Needed from the data below: every line from the one with "Record world : Type" up to and including the one with "(fun x => k))", repeated exactly and with nothing else.

*** Opening THE INPUT ***

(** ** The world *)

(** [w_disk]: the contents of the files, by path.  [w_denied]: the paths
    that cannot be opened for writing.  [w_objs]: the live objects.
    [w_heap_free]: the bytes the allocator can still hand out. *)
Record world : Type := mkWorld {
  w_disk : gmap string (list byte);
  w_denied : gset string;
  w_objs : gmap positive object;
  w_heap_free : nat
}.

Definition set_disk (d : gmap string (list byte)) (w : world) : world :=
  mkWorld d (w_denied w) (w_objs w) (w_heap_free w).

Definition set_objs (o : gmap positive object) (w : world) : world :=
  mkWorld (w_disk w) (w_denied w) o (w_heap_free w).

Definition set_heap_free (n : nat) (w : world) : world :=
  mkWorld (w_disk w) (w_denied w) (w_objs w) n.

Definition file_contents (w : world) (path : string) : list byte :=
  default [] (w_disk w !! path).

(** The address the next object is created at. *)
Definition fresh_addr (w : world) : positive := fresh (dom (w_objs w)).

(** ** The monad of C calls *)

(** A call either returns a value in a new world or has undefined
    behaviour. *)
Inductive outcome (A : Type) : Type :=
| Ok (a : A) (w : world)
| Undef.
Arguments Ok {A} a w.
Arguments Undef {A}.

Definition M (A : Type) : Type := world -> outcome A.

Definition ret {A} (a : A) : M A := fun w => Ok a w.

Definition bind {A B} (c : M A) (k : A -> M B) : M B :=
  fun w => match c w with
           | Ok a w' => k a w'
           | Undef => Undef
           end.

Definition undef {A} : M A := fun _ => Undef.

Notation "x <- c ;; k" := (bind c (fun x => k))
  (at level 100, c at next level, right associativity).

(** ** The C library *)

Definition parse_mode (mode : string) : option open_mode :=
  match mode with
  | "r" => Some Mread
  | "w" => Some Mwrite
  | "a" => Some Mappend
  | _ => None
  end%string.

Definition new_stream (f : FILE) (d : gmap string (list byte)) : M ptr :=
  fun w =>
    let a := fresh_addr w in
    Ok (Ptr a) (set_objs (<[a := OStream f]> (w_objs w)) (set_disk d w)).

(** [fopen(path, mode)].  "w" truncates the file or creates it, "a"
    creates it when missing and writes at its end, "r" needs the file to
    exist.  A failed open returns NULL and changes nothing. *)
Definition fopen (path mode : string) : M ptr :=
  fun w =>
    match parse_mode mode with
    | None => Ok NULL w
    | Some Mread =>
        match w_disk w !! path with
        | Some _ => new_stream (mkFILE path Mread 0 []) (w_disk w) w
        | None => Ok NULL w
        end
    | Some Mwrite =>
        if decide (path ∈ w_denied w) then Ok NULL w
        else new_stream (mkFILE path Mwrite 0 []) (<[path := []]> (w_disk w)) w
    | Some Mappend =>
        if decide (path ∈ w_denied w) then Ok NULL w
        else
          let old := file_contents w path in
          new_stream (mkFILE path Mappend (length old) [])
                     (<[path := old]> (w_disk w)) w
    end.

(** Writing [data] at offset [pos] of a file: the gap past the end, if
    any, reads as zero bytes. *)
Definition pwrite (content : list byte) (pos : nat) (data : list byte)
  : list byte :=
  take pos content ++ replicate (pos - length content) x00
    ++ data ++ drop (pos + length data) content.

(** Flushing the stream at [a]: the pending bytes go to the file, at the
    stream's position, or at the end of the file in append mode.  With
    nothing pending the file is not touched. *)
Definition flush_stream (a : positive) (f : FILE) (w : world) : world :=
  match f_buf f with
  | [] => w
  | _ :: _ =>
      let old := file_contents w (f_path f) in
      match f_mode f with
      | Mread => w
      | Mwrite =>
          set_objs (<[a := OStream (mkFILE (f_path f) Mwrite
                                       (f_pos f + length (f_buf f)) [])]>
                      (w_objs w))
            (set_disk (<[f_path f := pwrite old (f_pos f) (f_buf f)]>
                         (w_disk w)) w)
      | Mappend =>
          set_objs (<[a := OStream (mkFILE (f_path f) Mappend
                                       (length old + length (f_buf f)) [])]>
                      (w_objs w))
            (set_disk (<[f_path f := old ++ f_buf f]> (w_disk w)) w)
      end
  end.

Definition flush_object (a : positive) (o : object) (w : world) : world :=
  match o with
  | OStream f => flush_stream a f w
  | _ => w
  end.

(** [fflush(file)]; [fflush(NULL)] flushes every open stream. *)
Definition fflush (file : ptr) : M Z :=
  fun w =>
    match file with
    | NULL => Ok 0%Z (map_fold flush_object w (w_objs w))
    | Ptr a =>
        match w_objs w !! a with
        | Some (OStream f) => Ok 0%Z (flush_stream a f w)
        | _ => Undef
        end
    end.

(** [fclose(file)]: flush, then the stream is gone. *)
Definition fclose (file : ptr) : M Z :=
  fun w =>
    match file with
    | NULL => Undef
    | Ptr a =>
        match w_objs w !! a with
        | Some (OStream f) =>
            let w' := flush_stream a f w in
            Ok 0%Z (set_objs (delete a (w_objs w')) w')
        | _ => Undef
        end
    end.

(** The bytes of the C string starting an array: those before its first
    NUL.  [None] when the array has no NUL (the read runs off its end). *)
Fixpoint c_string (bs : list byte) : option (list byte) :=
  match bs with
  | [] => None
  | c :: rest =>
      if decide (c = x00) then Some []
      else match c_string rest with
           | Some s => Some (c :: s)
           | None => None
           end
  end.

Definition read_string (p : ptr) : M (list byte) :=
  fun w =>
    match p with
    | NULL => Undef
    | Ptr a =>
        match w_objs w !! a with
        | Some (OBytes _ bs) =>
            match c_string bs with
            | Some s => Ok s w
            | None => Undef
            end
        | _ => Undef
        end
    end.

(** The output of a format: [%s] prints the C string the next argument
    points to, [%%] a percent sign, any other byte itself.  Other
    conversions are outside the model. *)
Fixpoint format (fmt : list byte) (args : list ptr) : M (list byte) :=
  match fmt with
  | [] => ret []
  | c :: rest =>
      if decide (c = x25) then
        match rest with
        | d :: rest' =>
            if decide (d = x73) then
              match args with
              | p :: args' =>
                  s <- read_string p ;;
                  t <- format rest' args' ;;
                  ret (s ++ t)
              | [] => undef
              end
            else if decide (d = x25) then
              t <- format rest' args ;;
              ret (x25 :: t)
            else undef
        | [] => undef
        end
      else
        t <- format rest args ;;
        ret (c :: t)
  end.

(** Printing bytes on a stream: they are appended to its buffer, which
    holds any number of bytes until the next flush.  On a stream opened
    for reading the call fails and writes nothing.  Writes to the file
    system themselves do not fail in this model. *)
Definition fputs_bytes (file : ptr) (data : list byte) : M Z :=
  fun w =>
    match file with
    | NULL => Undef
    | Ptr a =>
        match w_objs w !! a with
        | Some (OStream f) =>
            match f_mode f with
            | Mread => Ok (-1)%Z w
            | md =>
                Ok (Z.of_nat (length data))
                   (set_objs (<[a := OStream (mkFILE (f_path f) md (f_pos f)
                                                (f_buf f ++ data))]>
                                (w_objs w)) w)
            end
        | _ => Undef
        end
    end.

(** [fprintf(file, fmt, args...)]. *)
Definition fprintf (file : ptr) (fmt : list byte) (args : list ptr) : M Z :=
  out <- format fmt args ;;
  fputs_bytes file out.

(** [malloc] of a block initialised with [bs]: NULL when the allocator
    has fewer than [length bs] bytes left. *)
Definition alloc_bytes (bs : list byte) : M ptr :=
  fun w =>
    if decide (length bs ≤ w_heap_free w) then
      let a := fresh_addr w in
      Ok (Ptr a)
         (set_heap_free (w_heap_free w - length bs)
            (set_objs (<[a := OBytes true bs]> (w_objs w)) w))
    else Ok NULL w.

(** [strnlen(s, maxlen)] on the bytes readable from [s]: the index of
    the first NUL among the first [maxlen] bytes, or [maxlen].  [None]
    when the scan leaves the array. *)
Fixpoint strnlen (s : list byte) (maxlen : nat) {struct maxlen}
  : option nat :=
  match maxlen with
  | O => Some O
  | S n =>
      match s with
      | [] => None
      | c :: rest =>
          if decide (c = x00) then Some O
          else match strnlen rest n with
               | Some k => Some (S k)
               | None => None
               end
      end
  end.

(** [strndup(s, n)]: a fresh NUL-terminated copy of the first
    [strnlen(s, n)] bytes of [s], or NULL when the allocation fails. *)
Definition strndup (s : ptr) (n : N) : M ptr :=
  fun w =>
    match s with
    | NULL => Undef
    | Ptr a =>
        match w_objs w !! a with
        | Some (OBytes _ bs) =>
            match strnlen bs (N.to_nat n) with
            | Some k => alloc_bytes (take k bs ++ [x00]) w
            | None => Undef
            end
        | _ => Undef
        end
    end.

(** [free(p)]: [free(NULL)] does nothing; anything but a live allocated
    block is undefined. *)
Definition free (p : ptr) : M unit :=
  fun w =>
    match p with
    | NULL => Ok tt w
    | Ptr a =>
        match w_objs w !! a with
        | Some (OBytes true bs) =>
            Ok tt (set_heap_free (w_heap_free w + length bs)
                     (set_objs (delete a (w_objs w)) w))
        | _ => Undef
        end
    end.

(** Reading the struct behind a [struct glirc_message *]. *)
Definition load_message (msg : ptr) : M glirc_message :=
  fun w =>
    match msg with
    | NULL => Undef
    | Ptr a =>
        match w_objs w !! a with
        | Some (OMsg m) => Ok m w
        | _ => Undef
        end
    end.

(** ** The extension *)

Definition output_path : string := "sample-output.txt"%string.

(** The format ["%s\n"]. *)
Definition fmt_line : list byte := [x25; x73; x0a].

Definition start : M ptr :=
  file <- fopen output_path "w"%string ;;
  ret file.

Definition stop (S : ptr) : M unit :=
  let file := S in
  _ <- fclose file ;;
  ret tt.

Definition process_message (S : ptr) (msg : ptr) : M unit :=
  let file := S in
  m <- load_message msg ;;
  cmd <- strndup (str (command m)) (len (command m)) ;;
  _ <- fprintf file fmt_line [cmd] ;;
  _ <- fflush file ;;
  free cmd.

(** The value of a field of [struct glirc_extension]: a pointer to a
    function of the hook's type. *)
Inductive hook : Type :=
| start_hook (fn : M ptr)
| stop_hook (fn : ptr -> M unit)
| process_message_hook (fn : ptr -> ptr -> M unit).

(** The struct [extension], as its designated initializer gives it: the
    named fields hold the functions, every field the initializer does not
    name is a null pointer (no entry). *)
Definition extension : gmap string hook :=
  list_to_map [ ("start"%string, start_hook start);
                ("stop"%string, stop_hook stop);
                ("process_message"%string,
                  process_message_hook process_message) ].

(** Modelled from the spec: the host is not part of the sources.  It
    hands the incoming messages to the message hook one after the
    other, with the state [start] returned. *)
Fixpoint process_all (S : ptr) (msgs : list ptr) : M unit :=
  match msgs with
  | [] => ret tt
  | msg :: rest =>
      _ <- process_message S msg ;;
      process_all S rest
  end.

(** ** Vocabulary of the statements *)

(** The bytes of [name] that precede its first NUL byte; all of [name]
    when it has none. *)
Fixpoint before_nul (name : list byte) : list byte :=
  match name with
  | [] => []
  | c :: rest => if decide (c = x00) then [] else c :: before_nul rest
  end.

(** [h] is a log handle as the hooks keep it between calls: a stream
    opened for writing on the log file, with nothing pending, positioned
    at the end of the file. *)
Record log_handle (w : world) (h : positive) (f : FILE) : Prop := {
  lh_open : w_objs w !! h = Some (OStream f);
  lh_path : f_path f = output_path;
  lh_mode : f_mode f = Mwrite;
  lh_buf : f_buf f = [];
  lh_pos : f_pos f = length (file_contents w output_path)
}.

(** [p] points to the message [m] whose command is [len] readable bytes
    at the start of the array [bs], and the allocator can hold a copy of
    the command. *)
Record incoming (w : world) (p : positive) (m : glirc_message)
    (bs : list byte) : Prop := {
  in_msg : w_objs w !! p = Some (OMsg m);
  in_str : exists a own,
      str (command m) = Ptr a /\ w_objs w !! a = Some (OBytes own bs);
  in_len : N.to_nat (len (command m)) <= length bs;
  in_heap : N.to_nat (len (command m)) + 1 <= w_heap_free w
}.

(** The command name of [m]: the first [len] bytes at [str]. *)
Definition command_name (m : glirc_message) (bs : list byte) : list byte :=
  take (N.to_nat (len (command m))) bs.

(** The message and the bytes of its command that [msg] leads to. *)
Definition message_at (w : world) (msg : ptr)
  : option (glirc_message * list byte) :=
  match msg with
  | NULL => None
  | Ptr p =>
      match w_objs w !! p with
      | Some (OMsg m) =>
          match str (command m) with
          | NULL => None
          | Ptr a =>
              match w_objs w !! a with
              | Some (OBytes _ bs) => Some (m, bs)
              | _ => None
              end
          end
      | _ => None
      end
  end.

*** Closing THE INPUT ***

EXERCISE RESPONSE:
Record world : Type := mkWorld {
  w_disk : gmap string (list byte);
  w_denied : gset string;
  w_objs : gmap positive object;
  w_heap_free : nat
}.

Definition set_disk (d : gmap string (list byte)) (w : world) : world :=
  mkWorld d (w_denied w) (w_objs w) (w_heap_free w).

Definition set_objs (o : gmap positive object) (w : world) : world :=
  mkWorld (w_disk w) (w_denied w) o (w_heap_free w).

Definition set_heap_free (n : nat) (w : world) : world :=
  mkWorld (w_disk w) (w_denied w) (w_objs w) n.

Definition file_contents (w : world) (path : string) : list byte :=
  default [] (w_disk w !! path).

(** The address the next object is created at. *)
Definition fresh_addr (w : world) : positive := fresh (dom (w_objs w)).

(** ** The monad of C calls *)

(** A call either returns a value in a new world or has undefined
    behaviour. *)
Inductive outcome (A : Type) : Type :=
| Ok (a : A) (w : world)
| Undef.
Arguments Ok {A} a w.
Arguments Undef {A}.

Definition M (A : Type) : Type := world -> outcome A.

Definition ret {A} (a : A) : M A := fun w => Ok a w.

Definition bind {A B} (c : M A) (k : A -> M B) : M B :=
  fun w => match c w with
           | Ok a w' => k a w'
           | Undef => Undef
           end.

Definition undef {A} : M A := fun _ => Undef.

Notation "x <- c ;; k" := (bind c (fun x => k))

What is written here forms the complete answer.